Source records
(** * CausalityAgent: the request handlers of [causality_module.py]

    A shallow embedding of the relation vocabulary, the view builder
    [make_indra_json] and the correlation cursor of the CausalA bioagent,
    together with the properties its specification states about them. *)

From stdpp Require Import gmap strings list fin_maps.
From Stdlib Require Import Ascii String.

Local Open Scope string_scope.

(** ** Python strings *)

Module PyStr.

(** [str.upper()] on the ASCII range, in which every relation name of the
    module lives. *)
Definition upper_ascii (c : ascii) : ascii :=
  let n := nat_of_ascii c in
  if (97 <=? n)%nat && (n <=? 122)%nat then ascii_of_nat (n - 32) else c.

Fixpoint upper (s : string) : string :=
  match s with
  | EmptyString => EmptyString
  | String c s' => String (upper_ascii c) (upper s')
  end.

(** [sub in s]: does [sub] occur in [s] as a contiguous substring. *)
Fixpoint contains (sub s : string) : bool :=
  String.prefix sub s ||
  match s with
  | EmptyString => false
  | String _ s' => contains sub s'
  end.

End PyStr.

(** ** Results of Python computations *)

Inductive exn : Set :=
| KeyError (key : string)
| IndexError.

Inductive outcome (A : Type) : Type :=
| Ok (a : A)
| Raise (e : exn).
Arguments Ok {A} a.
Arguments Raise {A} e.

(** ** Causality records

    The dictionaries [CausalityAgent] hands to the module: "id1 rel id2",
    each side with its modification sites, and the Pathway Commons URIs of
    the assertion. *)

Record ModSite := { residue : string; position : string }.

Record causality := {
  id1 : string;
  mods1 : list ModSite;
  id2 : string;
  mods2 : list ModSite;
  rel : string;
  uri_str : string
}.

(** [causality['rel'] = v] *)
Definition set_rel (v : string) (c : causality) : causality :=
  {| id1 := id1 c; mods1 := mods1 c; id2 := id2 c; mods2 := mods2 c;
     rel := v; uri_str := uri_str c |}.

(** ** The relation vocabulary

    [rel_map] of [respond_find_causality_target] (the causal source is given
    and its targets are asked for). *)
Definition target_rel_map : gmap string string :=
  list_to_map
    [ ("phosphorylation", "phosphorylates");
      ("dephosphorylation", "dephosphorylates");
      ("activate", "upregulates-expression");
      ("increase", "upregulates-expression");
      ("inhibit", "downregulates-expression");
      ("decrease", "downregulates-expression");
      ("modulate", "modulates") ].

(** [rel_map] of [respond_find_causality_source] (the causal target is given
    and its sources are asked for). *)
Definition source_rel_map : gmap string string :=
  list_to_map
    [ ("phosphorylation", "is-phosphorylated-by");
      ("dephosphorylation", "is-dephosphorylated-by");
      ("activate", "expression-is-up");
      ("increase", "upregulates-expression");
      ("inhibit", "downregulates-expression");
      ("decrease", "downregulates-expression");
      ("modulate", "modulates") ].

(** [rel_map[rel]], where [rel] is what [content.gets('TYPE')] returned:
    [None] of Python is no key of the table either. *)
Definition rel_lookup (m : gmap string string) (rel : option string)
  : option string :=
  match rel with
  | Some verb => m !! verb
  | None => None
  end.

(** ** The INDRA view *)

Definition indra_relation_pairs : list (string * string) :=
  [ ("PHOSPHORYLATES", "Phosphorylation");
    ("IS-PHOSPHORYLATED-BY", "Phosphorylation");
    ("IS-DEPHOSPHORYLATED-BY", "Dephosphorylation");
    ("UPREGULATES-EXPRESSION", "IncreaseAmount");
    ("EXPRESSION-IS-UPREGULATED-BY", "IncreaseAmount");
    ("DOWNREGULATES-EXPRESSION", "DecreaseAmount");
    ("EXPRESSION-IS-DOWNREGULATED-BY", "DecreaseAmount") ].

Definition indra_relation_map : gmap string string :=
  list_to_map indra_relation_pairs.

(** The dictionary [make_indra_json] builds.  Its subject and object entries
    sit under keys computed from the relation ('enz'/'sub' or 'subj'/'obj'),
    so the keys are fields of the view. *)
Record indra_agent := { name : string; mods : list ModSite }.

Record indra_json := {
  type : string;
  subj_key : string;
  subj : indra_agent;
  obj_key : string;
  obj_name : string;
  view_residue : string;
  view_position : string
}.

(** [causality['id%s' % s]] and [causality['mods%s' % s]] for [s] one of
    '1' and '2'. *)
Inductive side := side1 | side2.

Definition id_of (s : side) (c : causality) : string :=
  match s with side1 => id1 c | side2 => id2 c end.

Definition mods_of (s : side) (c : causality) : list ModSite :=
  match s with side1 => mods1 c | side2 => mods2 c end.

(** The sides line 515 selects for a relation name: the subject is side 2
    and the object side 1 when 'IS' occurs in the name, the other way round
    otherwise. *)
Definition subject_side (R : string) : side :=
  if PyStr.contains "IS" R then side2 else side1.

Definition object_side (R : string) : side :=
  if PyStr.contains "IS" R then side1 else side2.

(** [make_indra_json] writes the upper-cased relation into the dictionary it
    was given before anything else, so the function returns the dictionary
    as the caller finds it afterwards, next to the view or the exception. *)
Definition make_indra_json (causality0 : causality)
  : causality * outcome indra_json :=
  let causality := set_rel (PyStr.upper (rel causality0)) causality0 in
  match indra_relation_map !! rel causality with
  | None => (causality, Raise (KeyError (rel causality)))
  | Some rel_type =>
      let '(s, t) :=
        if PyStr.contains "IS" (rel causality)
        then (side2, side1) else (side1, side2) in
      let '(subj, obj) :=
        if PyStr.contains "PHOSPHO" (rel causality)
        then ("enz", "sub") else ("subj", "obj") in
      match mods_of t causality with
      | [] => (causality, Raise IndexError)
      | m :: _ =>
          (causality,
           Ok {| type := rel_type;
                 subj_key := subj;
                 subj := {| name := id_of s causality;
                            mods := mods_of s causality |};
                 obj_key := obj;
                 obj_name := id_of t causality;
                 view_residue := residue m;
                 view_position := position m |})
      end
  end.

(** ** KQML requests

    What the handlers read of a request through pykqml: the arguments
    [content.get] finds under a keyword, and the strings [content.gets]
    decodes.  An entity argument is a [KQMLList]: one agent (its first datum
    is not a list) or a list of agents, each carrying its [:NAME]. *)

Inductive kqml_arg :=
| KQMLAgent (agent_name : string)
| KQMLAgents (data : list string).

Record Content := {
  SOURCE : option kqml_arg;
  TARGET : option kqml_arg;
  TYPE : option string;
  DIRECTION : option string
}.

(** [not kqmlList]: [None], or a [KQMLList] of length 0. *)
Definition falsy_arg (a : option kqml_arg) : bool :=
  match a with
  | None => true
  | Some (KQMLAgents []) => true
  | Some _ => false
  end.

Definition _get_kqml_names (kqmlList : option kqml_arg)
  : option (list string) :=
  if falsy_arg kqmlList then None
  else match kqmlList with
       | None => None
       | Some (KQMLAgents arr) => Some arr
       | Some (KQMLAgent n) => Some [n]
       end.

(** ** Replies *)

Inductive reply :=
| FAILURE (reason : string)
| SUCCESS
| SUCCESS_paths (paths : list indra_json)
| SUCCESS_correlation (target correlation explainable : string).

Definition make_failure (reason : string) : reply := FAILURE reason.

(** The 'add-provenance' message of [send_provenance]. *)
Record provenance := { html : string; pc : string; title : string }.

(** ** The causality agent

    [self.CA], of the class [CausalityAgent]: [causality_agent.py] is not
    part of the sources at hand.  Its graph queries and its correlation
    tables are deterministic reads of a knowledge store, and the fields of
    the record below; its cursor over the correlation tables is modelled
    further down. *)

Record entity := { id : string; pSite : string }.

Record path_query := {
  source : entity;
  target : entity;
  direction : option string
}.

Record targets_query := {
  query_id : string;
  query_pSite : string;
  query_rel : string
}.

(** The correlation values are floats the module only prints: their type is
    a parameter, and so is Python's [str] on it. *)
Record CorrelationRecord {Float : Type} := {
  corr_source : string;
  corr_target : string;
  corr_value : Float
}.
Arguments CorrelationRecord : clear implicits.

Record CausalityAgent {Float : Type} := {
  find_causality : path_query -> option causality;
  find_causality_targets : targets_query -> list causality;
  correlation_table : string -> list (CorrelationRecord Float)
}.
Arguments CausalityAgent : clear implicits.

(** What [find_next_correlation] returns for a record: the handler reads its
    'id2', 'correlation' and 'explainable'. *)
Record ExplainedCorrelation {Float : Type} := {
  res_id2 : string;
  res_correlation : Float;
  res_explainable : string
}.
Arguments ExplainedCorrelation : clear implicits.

■ **Exercise details**
Look above for the line that contains "id_of s causality;". Starting there, transcribe every line exactly until you have copied the line that contains "(** The 'add-provenance'".

■ **Answer area**
                 subj := {| name := id_of s causality;
                            mods := mods_of s causality |};
                 obj_key := obj;
                 obj_name := id_of t causality;
                 view_residue := residue m;
                 view_position := position m |})
      end
  end.

(** ** KQML requests

    What the handlers read of a request through pykqml: the arguments
    [content.get] finds under a keyword, and the strings [content.gets]
    decodes.  An entity argument is a [KQMLList]: one agent (its first datum
    is not a list) or a list of agents, each carrying its [:NAME]. *)

Inductive kqml_arg :=
| KQMLAgent (agent_name : string)
| KQMLAgents (data : list string).

Record Content := {
  SOURCE : option kqml_arg;
  TARGET : option kqml_arg;
  TYPE : option string;
  DIRECTION : option string
}.

(** [not kqmlList]: [None], or a [KQMLList] of length 0. *)
Definition falsy_arg (a : option kqml_arg) : bool :=
  match a with
  | None => true
  | Some (KQMLAgents []) => true
  | Some _ => false
  end.

Definition _get_kqml_names (kqmlList : option kqml_arg)
  : option (list string) :=
  if falsy_arg kqmlList then None
  else match kqmlList with
       | None => None
       | Some (KQMLAgents arr) => Some arr
       | Some (KQMLAgent n) => Some [n]
       end.

(** ** Replies *)

Inductive reply :=
| FAILURE (reason : string)
| SUCCESS
| SUCCESS_paths (paths : list indra_json)
| SUCCESS_correlation (target correlation explainable : string).

Definition make_failure (reason : string) : reply := FAILURE reason.

(** The 'add-provenance' message of [send_provenance]. *)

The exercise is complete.